Listed entries below:

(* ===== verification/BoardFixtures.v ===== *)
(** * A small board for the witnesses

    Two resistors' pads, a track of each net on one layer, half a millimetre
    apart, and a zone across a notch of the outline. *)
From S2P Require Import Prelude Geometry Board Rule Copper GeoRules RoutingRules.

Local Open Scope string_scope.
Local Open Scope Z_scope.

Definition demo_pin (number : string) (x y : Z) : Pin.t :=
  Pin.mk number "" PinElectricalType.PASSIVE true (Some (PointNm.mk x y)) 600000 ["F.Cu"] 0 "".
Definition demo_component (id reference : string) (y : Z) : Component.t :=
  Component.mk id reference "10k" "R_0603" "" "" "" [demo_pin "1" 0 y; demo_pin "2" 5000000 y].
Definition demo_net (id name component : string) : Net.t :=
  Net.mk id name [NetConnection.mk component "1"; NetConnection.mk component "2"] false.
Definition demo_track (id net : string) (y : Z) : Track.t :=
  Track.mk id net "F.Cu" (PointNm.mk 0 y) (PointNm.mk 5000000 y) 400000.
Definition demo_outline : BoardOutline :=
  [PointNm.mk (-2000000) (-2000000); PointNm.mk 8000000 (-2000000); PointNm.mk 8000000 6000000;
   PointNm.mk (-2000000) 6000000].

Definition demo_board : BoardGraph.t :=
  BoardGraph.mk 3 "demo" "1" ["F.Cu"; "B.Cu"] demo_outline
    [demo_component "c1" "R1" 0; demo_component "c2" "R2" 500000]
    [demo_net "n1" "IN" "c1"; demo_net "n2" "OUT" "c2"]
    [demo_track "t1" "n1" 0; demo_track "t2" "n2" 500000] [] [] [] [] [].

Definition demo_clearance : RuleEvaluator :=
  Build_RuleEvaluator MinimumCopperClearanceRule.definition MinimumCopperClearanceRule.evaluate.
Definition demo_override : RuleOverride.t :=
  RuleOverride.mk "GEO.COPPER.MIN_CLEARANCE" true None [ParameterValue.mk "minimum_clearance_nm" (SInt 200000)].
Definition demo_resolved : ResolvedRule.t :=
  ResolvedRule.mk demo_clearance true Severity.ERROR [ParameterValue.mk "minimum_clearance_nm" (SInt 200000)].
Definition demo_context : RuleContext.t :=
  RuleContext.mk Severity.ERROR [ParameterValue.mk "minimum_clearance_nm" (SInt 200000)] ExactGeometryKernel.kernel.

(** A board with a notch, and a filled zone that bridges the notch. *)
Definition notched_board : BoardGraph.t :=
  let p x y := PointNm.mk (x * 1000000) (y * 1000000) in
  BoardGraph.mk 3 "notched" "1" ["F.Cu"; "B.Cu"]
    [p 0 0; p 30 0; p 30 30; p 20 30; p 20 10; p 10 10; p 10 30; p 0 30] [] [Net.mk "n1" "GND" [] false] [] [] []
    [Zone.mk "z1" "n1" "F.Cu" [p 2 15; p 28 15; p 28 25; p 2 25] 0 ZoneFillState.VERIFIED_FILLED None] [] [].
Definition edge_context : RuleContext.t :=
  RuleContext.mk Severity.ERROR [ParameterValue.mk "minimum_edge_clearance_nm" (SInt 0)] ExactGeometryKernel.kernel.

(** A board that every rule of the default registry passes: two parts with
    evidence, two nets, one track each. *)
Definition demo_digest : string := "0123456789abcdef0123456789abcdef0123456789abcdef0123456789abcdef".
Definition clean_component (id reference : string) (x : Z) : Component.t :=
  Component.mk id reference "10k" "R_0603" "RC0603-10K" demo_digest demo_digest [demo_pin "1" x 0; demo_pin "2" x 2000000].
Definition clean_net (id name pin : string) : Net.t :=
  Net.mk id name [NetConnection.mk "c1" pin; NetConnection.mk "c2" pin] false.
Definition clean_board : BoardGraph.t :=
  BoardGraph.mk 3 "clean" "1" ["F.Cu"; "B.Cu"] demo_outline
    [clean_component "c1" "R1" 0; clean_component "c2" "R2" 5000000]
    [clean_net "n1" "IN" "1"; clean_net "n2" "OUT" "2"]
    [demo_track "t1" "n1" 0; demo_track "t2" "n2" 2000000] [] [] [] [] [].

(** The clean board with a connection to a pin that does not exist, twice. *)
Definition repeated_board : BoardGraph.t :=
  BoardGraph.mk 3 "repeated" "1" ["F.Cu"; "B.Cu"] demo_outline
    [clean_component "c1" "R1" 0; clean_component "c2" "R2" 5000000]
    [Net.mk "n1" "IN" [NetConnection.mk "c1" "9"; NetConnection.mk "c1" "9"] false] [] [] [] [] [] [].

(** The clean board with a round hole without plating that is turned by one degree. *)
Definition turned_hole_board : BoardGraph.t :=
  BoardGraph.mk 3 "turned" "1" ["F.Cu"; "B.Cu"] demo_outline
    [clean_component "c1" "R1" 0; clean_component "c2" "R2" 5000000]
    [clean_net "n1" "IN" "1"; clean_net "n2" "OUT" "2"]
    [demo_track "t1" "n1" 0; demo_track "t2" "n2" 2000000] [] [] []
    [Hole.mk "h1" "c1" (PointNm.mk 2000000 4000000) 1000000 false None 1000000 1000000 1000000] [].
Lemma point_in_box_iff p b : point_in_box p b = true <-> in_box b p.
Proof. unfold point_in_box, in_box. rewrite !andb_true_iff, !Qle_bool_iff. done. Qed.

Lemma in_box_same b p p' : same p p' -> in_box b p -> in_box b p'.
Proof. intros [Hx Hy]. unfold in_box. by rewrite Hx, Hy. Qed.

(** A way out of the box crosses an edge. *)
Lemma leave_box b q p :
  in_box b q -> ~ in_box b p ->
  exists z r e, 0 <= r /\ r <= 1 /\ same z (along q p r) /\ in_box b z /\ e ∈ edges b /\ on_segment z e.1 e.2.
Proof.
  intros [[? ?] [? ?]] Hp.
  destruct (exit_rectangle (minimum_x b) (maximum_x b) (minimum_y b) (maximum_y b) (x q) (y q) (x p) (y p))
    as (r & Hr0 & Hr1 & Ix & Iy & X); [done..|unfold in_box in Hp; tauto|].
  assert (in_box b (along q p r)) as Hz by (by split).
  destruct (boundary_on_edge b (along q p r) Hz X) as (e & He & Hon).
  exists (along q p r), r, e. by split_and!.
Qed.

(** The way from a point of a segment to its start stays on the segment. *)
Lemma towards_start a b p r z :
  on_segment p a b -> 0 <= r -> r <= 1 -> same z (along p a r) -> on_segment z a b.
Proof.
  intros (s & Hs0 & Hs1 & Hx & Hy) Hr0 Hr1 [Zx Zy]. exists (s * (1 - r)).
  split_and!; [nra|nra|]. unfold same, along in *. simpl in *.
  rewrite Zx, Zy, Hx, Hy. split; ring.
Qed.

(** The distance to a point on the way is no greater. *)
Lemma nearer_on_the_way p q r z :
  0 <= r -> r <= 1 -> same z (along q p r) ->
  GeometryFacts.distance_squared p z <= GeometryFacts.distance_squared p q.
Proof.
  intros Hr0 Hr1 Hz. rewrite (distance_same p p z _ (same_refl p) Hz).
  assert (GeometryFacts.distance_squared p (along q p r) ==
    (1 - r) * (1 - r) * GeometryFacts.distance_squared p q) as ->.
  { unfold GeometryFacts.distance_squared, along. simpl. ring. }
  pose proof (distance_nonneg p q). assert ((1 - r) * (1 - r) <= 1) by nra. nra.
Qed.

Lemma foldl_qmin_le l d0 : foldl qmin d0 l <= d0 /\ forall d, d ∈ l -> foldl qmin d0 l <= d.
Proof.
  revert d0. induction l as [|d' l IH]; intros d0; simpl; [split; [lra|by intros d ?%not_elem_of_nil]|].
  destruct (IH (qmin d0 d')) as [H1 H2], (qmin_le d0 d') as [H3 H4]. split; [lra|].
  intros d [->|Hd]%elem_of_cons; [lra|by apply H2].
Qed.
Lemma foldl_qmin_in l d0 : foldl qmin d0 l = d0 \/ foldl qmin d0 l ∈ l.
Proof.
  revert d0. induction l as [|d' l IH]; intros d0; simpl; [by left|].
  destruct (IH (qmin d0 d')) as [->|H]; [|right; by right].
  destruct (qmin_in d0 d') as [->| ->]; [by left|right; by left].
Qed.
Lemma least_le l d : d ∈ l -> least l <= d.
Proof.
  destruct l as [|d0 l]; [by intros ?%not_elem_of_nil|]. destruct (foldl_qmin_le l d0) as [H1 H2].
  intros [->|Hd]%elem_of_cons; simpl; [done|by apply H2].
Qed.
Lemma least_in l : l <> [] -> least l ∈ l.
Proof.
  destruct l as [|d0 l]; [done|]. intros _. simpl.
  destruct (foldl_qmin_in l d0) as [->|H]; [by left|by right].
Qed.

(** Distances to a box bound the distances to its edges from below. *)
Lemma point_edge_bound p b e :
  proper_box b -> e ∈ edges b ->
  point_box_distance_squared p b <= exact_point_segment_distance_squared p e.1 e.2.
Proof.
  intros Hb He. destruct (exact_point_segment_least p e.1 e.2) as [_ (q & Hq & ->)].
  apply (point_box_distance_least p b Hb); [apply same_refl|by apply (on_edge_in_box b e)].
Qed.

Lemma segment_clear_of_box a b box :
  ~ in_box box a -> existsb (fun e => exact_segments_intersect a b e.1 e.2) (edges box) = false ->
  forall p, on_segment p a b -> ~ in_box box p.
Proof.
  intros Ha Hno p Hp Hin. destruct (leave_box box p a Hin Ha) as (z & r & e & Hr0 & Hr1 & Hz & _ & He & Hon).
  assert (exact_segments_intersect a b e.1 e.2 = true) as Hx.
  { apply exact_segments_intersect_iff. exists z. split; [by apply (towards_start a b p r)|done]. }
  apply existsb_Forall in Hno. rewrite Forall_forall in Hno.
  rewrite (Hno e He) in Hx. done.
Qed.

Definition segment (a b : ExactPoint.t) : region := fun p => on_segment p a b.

End of Listed entries.

(Work order):
From the data above, return every line from the line that has "Lemma nearer_on_the_way p" up to and including the line that has "proper_box b -> e ∈ edges b ->", exactly.

(Written response):
Lemma nearer_on_the_way p q r z :
  0 <= r -> r <= 1 -> same z (along q p r) ->
  GeometryFacts.distance_squared p z <= GeometryFacts.distance_squared p q.
Proof.
  intros Hr0 Hr1 Hz. rewrite (distance_same p p z _ (same_refl p) Hz).
  assert (GeometryFacts.distance_squared p (along q p r) ==
    (1 - r) * (1 - r) * GeometryFacts.distance_squared p q) as ->.
  { unfold GeometryFacts.distance_squared, along. simpl. ring. }
  pose proof (distance_nonneg p q). assert ((1 - r) * (1 - r) <= 1) by nra. nra.
Qed.

Lemma foldl_qmin_le l d0 : foldl qmin d0 l <= d0 /\ forall d, d ∈ l -> foldl qmin d0 l <= d.
Proof.
  revert d0. induction l as [|d' l IH]; intros d0; simpl; [split; [lra|by intros d ?%not_elem_of_nil]|].
  destruct (IH (qmin d0 d')) as [H1 H2], (qmin_le d0 d') as [H3 H4]. split; [lra|].
  intros d [->|Hd]%elem_of_cons; [lra|by apply H2].
Qed.
Lemma foldl_qmin_in l d0 : foldl qmin d0 l = d0 \/ foldl qmin d0 l ∈ l.
Proof.
  revert d0. induction l as [|d' l IH]; intros d0; simpl; [by left|].
  destruct (IH (qmin d0 d')) as [->|H]; [|right; by right].
  destruct (qmin_in d0 d') as [->| ->]; [by left|right; by left].
Qed.
Lemma least_le l d : d ∈ l -> least l <= d.
Proof.
  destruct l as [|d0 l]; [by intros ?%not_elem_of_nil|]. destruct (foldl_qmin_le l d0) as [H1 H2].
  intros [->|Hd]%elem_of_cons; simpl; [done|by apply H2].
Qed.
Lemma least_in l : l <> [] -> least l ∈ l.
Proof.
  destruct l as [|d0 l]; [done|]. intros _. simpl.
  destruct (foldl_qmin_in l d0) as [->|H]; [by left|by right].
Qed.

(** Distances to a box bound the distances to its edges from below. *)
Lemma point_edge_bound p b e :
  proper_box b -> e ∈ edges b ->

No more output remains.